Data excerpts:
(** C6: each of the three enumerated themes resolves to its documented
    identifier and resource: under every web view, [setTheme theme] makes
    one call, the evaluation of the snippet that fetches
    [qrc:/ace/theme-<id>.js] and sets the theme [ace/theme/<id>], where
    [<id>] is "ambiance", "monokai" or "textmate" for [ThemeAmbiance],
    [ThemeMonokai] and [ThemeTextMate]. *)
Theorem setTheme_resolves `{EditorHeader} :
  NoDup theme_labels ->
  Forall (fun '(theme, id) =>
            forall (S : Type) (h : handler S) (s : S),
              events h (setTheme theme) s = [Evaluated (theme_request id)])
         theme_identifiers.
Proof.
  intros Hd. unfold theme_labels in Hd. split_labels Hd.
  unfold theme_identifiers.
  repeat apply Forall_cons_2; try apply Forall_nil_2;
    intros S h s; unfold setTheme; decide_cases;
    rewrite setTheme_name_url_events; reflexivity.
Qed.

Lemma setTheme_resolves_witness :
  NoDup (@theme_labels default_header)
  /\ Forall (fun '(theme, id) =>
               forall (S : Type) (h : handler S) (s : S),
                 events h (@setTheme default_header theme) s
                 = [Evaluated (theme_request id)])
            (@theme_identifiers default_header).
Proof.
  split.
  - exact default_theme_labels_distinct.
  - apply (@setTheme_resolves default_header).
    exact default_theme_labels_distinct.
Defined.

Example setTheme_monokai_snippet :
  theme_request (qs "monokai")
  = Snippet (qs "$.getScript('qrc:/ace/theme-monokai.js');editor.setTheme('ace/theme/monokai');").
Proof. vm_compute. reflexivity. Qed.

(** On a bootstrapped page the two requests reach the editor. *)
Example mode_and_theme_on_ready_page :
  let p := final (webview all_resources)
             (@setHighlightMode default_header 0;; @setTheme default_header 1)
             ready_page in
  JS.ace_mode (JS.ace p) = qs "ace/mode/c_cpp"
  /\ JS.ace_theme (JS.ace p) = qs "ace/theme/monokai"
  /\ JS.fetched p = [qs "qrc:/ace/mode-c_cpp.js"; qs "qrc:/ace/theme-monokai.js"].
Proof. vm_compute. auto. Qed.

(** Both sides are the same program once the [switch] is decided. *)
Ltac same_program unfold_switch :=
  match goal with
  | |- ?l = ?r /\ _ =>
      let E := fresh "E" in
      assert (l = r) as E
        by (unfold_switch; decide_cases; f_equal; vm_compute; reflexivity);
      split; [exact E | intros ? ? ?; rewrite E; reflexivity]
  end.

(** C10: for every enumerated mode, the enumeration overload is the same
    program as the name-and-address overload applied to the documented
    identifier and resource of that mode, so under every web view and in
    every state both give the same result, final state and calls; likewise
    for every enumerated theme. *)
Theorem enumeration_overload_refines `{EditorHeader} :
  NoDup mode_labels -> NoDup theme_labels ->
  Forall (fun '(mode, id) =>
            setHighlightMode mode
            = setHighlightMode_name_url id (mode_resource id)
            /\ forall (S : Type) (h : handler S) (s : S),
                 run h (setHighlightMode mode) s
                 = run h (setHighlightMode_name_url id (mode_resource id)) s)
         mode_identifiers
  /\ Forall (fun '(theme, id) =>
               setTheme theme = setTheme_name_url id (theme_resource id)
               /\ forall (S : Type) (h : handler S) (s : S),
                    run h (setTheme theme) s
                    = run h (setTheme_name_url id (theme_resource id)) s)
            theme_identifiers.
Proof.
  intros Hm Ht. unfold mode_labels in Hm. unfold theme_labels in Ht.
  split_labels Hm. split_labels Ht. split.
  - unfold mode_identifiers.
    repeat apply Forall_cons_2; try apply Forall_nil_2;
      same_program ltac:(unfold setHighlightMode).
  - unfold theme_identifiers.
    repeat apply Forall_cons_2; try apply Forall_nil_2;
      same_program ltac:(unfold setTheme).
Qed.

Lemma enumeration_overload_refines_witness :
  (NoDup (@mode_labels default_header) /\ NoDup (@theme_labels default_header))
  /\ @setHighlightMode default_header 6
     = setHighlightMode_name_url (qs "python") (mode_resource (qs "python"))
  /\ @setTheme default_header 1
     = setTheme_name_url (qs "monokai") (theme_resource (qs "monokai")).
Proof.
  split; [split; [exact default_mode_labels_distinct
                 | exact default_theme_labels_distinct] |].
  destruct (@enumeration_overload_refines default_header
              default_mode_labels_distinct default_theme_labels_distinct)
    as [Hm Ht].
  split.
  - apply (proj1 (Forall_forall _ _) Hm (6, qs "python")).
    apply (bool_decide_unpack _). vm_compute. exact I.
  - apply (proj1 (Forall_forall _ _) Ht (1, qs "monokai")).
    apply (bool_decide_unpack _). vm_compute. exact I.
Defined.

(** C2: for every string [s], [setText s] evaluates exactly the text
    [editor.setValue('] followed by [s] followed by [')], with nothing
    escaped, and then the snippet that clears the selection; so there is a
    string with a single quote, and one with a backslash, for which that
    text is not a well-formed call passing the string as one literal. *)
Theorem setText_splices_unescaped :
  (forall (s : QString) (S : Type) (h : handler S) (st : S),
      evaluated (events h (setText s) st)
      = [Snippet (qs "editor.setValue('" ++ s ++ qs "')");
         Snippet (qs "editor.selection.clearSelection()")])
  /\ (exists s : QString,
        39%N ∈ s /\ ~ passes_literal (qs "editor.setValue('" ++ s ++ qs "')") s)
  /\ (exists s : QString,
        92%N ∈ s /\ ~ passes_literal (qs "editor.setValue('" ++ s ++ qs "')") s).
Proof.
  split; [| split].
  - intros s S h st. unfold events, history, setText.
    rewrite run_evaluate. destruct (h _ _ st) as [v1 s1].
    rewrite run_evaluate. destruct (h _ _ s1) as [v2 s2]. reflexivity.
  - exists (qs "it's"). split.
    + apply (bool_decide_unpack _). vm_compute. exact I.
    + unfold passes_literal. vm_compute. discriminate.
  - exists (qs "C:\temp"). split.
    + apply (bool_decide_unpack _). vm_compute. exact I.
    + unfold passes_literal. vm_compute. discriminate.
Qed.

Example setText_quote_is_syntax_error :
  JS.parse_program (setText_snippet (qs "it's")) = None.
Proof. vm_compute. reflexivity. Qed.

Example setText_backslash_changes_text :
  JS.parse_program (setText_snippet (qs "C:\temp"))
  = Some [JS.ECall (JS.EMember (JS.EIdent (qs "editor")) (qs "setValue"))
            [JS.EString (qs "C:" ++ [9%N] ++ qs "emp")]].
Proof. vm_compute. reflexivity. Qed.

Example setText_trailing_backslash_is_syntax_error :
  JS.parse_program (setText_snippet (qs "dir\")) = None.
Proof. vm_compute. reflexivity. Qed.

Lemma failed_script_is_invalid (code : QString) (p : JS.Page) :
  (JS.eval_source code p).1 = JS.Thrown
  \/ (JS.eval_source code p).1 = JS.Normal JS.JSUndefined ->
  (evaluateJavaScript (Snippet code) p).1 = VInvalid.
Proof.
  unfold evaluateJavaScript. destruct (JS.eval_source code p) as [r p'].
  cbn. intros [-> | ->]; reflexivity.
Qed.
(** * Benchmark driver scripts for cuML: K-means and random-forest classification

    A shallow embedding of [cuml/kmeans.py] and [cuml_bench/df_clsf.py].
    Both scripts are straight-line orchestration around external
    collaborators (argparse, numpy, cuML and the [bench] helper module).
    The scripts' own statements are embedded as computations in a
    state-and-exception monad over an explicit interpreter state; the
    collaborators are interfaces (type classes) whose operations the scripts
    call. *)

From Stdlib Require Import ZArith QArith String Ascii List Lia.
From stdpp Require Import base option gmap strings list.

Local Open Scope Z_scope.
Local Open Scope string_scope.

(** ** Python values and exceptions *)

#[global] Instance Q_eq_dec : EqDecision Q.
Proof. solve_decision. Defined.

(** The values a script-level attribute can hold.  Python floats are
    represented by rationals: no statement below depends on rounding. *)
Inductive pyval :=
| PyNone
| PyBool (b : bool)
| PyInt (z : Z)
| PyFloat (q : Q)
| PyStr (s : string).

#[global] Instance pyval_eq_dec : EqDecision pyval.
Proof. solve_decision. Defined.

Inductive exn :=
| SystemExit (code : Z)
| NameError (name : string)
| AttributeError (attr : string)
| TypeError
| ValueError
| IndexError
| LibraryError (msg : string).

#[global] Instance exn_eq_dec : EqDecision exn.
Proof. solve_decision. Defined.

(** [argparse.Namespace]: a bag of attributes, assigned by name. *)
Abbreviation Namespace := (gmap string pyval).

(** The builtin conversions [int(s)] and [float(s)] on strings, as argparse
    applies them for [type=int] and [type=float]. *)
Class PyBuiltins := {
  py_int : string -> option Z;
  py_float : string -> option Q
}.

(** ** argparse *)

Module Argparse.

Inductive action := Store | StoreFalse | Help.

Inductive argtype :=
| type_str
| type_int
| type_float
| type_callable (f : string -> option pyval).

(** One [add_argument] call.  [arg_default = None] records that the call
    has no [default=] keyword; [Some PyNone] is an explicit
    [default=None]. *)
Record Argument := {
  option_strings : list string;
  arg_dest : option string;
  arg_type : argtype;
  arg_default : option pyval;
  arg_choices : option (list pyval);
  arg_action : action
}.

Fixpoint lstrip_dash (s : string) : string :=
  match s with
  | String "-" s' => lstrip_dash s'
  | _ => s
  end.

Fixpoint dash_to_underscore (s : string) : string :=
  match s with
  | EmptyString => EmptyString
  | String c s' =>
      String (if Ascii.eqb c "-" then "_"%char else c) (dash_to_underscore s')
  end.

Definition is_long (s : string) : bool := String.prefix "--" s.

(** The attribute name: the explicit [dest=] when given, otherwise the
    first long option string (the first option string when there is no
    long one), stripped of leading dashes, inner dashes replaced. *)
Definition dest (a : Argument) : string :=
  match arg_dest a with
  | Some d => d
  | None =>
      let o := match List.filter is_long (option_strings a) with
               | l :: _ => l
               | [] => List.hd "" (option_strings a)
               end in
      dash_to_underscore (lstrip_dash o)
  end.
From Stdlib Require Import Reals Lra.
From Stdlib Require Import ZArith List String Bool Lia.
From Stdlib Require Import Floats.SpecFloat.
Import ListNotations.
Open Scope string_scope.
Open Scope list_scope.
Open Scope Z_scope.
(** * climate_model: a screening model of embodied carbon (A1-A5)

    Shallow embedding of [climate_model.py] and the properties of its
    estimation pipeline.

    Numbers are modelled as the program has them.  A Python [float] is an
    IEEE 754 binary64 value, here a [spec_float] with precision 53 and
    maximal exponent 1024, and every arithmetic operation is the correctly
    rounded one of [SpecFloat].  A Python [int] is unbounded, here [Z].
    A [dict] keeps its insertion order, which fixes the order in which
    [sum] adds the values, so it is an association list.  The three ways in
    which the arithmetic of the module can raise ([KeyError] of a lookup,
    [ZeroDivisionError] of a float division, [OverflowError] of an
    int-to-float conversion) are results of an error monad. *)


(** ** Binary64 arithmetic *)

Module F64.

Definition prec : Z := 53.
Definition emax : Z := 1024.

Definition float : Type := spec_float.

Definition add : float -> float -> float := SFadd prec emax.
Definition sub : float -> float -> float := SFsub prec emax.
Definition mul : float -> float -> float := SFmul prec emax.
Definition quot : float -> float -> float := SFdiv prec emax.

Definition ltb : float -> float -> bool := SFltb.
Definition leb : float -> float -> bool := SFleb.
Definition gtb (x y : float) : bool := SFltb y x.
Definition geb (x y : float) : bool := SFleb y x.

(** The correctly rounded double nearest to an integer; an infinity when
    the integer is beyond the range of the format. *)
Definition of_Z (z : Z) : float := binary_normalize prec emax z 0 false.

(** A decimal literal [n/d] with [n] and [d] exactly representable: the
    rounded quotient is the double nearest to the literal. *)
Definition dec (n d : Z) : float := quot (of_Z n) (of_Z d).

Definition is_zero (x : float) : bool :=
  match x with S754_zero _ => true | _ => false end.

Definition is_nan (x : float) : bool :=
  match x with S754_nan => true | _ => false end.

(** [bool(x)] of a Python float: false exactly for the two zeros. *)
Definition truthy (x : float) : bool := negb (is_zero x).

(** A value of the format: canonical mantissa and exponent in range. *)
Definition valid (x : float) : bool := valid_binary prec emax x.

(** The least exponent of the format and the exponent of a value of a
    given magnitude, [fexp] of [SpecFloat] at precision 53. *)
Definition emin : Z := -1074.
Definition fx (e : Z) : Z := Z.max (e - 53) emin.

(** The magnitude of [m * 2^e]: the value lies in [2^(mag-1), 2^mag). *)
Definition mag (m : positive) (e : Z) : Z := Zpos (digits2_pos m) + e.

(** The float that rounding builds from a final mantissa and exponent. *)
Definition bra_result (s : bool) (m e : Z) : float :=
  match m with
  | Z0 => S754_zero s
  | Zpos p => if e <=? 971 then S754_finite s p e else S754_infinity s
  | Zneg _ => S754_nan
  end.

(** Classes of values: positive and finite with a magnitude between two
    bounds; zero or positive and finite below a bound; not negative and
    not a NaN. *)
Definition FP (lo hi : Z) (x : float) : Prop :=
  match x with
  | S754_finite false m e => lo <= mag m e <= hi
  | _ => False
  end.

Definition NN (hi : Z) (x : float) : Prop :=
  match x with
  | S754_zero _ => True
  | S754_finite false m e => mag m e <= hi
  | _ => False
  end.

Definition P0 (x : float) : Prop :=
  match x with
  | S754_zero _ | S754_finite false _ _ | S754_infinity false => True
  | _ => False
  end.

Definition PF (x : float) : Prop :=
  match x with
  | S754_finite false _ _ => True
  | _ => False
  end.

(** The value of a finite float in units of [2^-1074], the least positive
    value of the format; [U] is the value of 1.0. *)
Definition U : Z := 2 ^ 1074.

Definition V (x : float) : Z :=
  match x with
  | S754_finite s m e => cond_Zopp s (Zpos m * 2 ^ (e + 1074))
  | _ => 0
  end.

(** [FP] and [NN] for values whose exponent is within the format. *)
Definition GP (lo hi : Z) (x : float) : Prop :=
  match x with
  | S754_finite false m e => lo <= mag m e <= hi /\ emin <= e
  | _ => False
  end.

ACTIVITY: For every line of the entries holding the string "which", add one to a tally; give the final figure only.

TASK RESPONSE: 3